現実と私たちの希望が混ざった回答になりますが、ベースとなるシステムは、システム構築の手間がかからず、簡単に使えるもの、たとえばSaaSのようなものが普及すると考えています。そして、その後カスタマイズ性を求めるユーザーが増えてくると予測しています。
普及にあたっては、乗り越えるべき壁も存在します。たとえば、メールソフトは従来の手紙のやりとりを電子化したものであり、分かりやすく導入もしやすいツールです。
一方で、MIは既存のSaaS製品のように、これまでの業務プロセスの中にそのまま組み込めるものではありません。従来にはなかった新しいアプローチであり、ソフトウェアやAI技術がどれほど進化しても、それを活用するには業務プロセス自体を見直す必要があります。
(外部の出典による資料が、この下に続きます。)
(* ===== verification/GroupExamples.v ===== *)
(** * Grouping on concrete messages

    Witnesses for the grouping theorems, and three runs that show where the
    code departs from its documentation: the backfill pass joins incompatible
    Message-IDs through a third group, a CRC-suspect message is bound by the
    streaming index although the operator did not allow it, and body verification
    splits differently in the two paths. *)

From S2P Require Import Prelude UnionFind Text Recipient Grouping DedupIndex KeepGroup GroupInv Backfill GroupTheorems StreamGroup.
#[local] Open Scope Z_scope.

(** A build for a system with case-sensitive paths, on ASCII lower-case text. *)
#[local] Instance posix : Platform := {| windows := false; str_to_lowercase := id; path_file_name := Some |}.

Definition listed_order : hash_order := {| reorder := id; reorder_perm := λ l, reflexivity l |}.
Definition reversed_order : hash_order :=
  {| reorder := @reverse (list nat); reorder_perm := λ l, reverse_Permutation l |}.

Definition digest_of (b : byte) : bstring := replicate 32 b.
Definition body_fp (v : Z) : fingerprints :=
  {| fp_body := v; fp_header := 0; fp_recipients := 0; fp_attachments := 0 |}.

(** A message with a body preview in file [path]. *)
Definition message (path : string) (mid : option string) (hash : byte) (fp : Z)
    (reasons : list integrity_reason) : scan_item := {|
  locus := {| source_path := bytes_of path; source_pst := bytes_of path;
              locus_folder_path := []; locus_nid := 0; is_orphaned := false |};
  message_id_norm := bytes_of <$> mid; scan_content_hash := digest_of hash; scan_size := 100;
  integrity := with_degraded reasons false; scan_order := 0; submit_time := None;
  delivery_time := None; has_bcc := false; has_body_preview := true; subject_nonempty := true;
  sender_nonempty := true; attach_count := 0; display_to := None; display_cc := None;
  display_bcc := None; scan_strong_content_hash := None; scan_fps := body_fp fp;
  preview_bytes_over_budget := false |}.

(** The outcome's groups, and the stream's results as original NIDs. *)
Definition groups_of (r : total_res grouping_outcome) : list (list nat) :=
  match r with Ok o => out_groups o | _ => [] end.
Definition outcome_of (r : total_res grouping_outcome) : grouping_outcome :=
  match r with Ok o => o | _ => {| out_groups := []; out_bound_by := []; out_eligible := [];
                                   out_stats := default_stats |} end.

Lemma outcome_of_ok r : never_panics r → r = Ok (outcome_of r).
Proof. by destruct r as [|[]| |]. Qed.

(** Four messages: a seed, a join by hash, a join by Message-ID, a blocked join. *)
Definition mailbox : list scan_item := [
  message "a.pst" (Some "m1") Byte.x01 1 []; message "a.pst" None Byte.x01 1 [];
  message "b.pst" (Some "m1") Byte.x02 2 []; message "b.pst" (Some "m2") Byte.x01 1 [] ].

Example mailbox_groups :
  groups_of (group_candidates_with_stats default_context listed_order mailbox) = [[0; 1; 2]; [3]]%nat.
Proof. vm_compute. reflexivity. Qed.

Definition grouped (ctx : grouping_context) (items : list scan_item) : grouping_outcome :=
  outcome_of (group_candidates_with_stats ctx listed_order items).

(** Membership in a concrete group. *)
Ltac in_group g := exists g; eexists; split; [vm_compute; reflexivity|vm_compute; set_solver].

Lemma mailbox_no_nul ctx : no_nul ctx mailbox.
Proof.
  intros _ i it Hi. do 4 (destruct i as [|i]; [injection Hi as <-; vm_compute; set_solver|]). done.
Qed.

Lemma provenance_sound_witness :
  (MessageId = MessageId ∧ ∃ j key, j ∈ [0; 1; 2]%nat ∧ (j < 2)%nat ∧
     has_mid_key default_context mailbox 2 key ∧ has_mid_key default_context mailbox j key)
  ∨ (MessageId = bound_by_for_tier2 (Grouping.identity default_context) ∧ tier2_enabled default_context = true ∧
     ∃ key, has_hash_key default_context mailbox 2 key ∧ has_hash_key default_context mailbox 0 key).
Proof.
  apply (provenance_sound default_context listed_order mailbox (grouped default_context mailbox)
           0 0 [1; 2]%nat 2 MessageId); [reflexivity|vm_compute; reflexivity|vm_compute; reflexivity| |vm_compute; reflexivity].
  right. left.
Defined.

Lemma one_message_id_per_group_witness : bytes_of "m1" = bytes_of "m1".
Proof.
  apply (one_message_id_per_group default_context listed_order mailbox (grouped default_context mailbox) 0 2
           (message "a.pst" (Some "m1") Byte.x01 1 []) (message "b.pst" (Some "m1") Byte.x02 2 [])%string);
    [reflexivity|reflexivity|apply mailbox_no_nul|vm_compute; reflexivity| |reflexivity|reflexivity|reflexivity|reflexivity].
  exists 0%nat. split; exists [0; 1; 2]%nat; (split; [vm_compute; reflexivity|]); [left|right; right; left].
Defined.

Lemma tier2_off_groups_by_mid_witness :
  same_group (out_groups (grouped (with_tier2 false) mailbox)) 0 2 ↔
  ∃ key, has_mid_key (with_tier2 false) mailbox 0 key ∧ has_mid_key (with_tier2 false) mailbox 2 key.
Proof.
  apply (tier2_off_groups_by_mid (with_tier2 false) listed_order mailbox);
    [reflexivity|reflexivity|reflexivity|vm_compute; reflexivity|simpl; lia|simpl; lia|lia].
Defined.

Definition per_source_context : grouping_context := {|
  tier2_enabled := true; scope := PerSource; tier1_authority := true;
  require_readable_body := true; identity := IdOff; verify := VerifyOff;
  allow_degenerate_tier2 := false; allow_crc_suspect_tier2 := false;
  allow_cross_mid_tier2 := false; tier1_backfill := true; ignore_inline_attachments := false |}.

Lemma mailbox_digests : digests mailbox.
Proof.
  intros i it Hi. do 4 (destruct i as [|i]; [injection Hi as <-; by split|]). done.
Qed.

Lemma per_source_never_mixes_witness :
  path_key (message "a.pst" (Some "m1") Byte.x01 1 []) = path_key (message "a.pst" None Byte.x01 1 []).
Proof.
  apply (per_source_never_mixes per_source_context listed_order mailbox (grouped per_source_context mailbox) 0 1);
    [reflexivity|apply mailbox_no_nul|apply mailbox_digests|vm_compute; reflexivity| |reflexivity|reflexivity].
  exists 0%nat. split; exists [0; 1]%nat; (split; [vm_compute; reflexivity|]); [left|right; left].
Defined.

Lemma backfill_merges_components_witness :
  ∃ st out, group_loop per_source_context 0 mailbox (init_groups 4) = Ok st ∧
    group_candidates_with_stats per_source_context listed_order mailbox = Ok out ∧
    ∀ i j gi gj, mem (groups st) gi i → mem (groups st) gj j →
      same_group (out_groups out) i j ↔
      relations.rtsc (mergeable per_source_context mailbox (groups st) (group_bound_mid st)) gi gj.
Proof. apply (backfill_merges_components per_source_context listed_order mailbox). reflexivity. Defined.

Lemma mailbox_crc : crc_consistent default_context mailbox.
Proof. by left. Qed.

Definition no_refs : message_refs := ∅.

Lemma stream_matches_grouping_witness :
  length (stream_loop default_context no_refs mailbox empty_index).1 = 4%nat ∧
  ∀ i r gid g, (stream_loop default_context no_refs mailbox empty_index).1 !! i = Some r →
    out_groups (grouped default_context mailbox) !! gid = Some g → i ∈ g →
    out_bound_by (grouped default_context mailbox) !! i = Some (result_bound_by r) ∧
    match r with
    | Unique => head g = Some i
    | DuplicateOf orig t b => ∃ h ht, head g = Some h ∧ h ≠ i ∧ mailbox !! h = Some ht ∧
        orig = ref_of no_refs ht ∧ t = tier_for_bound b
    end.
Proof.
  apply (stream_matches_grouping default_context no_refs listed_order mailbox (grouped default_context mailbox)
           _ (stream_loop default_context no_refs mailbox empty_index).2);
    [reflexivity|apply mailbox_digests|apply mailbox_crc|intros Hv; discriminate Hv|vm_compute; reflexivity|].
  apply surjective_pairing.
Defined.

(** ** Departures from the documentation *)

Definition backfill_context : grouping_context := {|
  tier2_enabled := true; scope := Global; tier1_authority := true;
  require_readable_body := true; identity := IdOff; verify := VerifyOff;
  allow_degenerate_tier2 := false; allow_crc_suspect_tier2 := false;
  allow_cross_mid_tier2 := false; tier1_backfill := true; ignore_inline_attachments := false |}.

(** Two Message-IDs and, between them, a message without one whose body is unreadable. *)
Definition chain : list scan_item := [
  message "a.pst" (Some "m1") Byte.x01 1 []; message "a.pst" None Byte.x01 1 [BodyTruncated];
  message "a.pst" (Some "m2") Byte.x01 1 [] ].

(** The backfill pass is documented to merge groups with compatible
    Message-IDs, and cross-MID joins are blocked here; yet it ends with one group
    that holds both [m1] and [m2]: each is compatible with the group between
    them, and the union-find joins all three. *)
Theorem backfill_joins_incompatible_mids :
  block_cross_mid backfill_context = true ∧
  mid_join_compatible (Some (bytes_of "m1")) (Some (bytes_of "m2")) true = (false, None) ∧
  groups_of (group_candidates_with_stats default_context listed_order chain) = [[0]; [1]; [2]]%nat ∧
  groups_of (group_candidates_with_stats backfill_context listed_order chain) = [[0; 1; 2]]%nat ∧
  item_mid <$> chain = [Some (bytes_of "m1"); None; Some (bytes_of "m2")].
Proof. vm_compute. repeat split. Qed.

Definition degenerate_context : grouping_context := {|
  tier2_enabled := true; scope := Global; tier1_authority := true;
  require_readable_body := true; identity := IdOff; verify := VerifyOff;
  allow_degenerate_tier2 := true; allow_crc_suspect_tier2 := false;
  allow_cross_mid_tier2 := false; tier1_backfill := false; ignore_inline_attachments := false |}.

Definition suspects : list scan_item := [
  message "a.pst" None Byte.x01 1 [CrcSuspect]; message "a.pst" None Byte.x01 1 [CrcSuspect] ].

(** Under the flag that admits degenerate bodies, CRC-suspect messages stay
    ineligible and the keep set keeps them apart, but the streaming index binds
    the second as a duplicate of the first: it takes the absence of the
    readable-body guard as eligibility. *)
Theorem stream_binds_crc_suspects :
  allow_crc_suspect_tier2 degenerate_context = false ∧
  eligible degenerate_context <$> suspects = [false; false] ∧
  groups_of (group_candidates_with_stats degenerate_context listed_order suspects) = [[0]; [1]]%nat ∧
  map is_unique (stream_loop degenerate_context no_refs suspects empty_index).1 = [true; false].
Proof. vm_compute. repeat split. Qed.

Definition verify_body_context : grouping_context := {|
  tier2_enabled := true; scope := Global; tier1_authority := true;
  require_readable_body := true; identity := IdOff; verify := VerifyBody;
  allow_degenerate_tier2 := false; allow_crc_suspect_tier2 := false;
  allow_cross_mid_tier2 := false; tier1_backfill := false; ignore_inline_attachments := false |}.

(** One hash with two body fingerprints, then the second one's Message-ID again. *)
Definition divergent : list scan_item := [
  message "a.pst" None Byte.x01 1 []; message "a.pst" (Some "m1") Byte.x01 2 [];
  message "a.pst" (Some "m1") Byte.x02 2 [] ].

(** The same with equal bodies and differing recipients, which no v1 hash covers. *)
Definition recipients (v : Z) (item : scan_item) : scan_item :=
  item {{ scan_fps := {| fp_body := 1; fp_header := 0; fp_recipients := v; fp_attachments := 0 |} }}.
Definition divergent_recipients : list scan_item := [
  recipients 1 (message "a.pst" None Byte.x01 1 []);
  recipients 2 (message "a.pst" (Some "m1") Byte.x01 1 []);
  recipients 2 (message "a.pst" (Some "m1") Byte.x01 1 []) ].

(** The two paths compare a message bound by an adopted Message-ID with
    different messages: the stream registers the Message-ID with the joining
    message's fingerprints, the keep set with the group's first message.  The
    divergence counters differ by default, and under body verification a message
    can be a duplicate in the stream and unique in the keep set. *)
Theorem adopted_mid_fingerprints_differ :
  (map is_unique (stream_loop default_context no_refs divergent_recipients empty_index).1 = [true; false; false] ∧
   tier1_divergent_recipients (stats (stream_loop default_context no_refs divergent_recipients empty_index).2) = 0 ∧
   tier1_divergent_recipients (out_stats (grouped default_context divergent_recipients)) = 1) ∧
  (groups_of (group_candidates_with_stats verify_body_context listed_order divergent) = [[0; 1]; [2]]%nat ∧
   map is_unique (stream_loop verify_body_context no_refs divergent empty_index).1 = [true; false; false]).
Proof. vm_compute. repeat split. Qed.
そのため、組織全体での変革が求められ、導入には大きな労力が伴うのです。
MI普及を支える戦略
ーー「乗り越えるべき壁」に対してどのように対応しようとお考えでしょうか
私たちが特に力を入れているのが、カスタマーサクセスです。どれほど優れたソフトウェアを開発しても、「ぜひ使ってください」と伝えるだけでは、実際に使ってもらえるとは限りません。まずはユーザーに実際に使ってもらい、さらにその中で成果を実感してもらえるようサポートすることが、普及につながると考えています。
また、研究者や実験担当者の立場に立ったUX(ユーザーエクスペリエンス)の設計も、プロダクト開発において非常に重要だと感じています。よくあるデータサイエンスやMIのツールは、情報科学者の視点で設計されていることが多く、現場の研究者や実験者にとっては使いづらいケースもあります。だからこそ、誰にとっても直感的に使える、現場に寄り添ったソフトウェアであることが重要だと考えています。
多彩なエンジニアが集うMI開発
ーーMI業界では、どのようなエンジニアが活躍できるのでしょうか。
私たちは、さまざまな分野のエンジニアが活躍できる可能性があると考えています。たとえば、弊社内に存在するポジションとして、まずWebエンジニアが挙げられます。フロントエンドやバックエンドのエンジニアが在籍しており、MIツールとしてユーザーに使ってもらうためのアプリケーションを開発しています。
さらに、Webエンジニアに加えて、機械学習の実装やその応用に特化したマシンラーニングエンジニアのチームもあります。また、実装は行わないものの、新しいアルゴリズムの研究や事前検証を担うマシンラーニングのリサーチチームも存在します。リサーチャーは実装からはやや距離がありますが、エンジニアリングの素養も求められる役割です。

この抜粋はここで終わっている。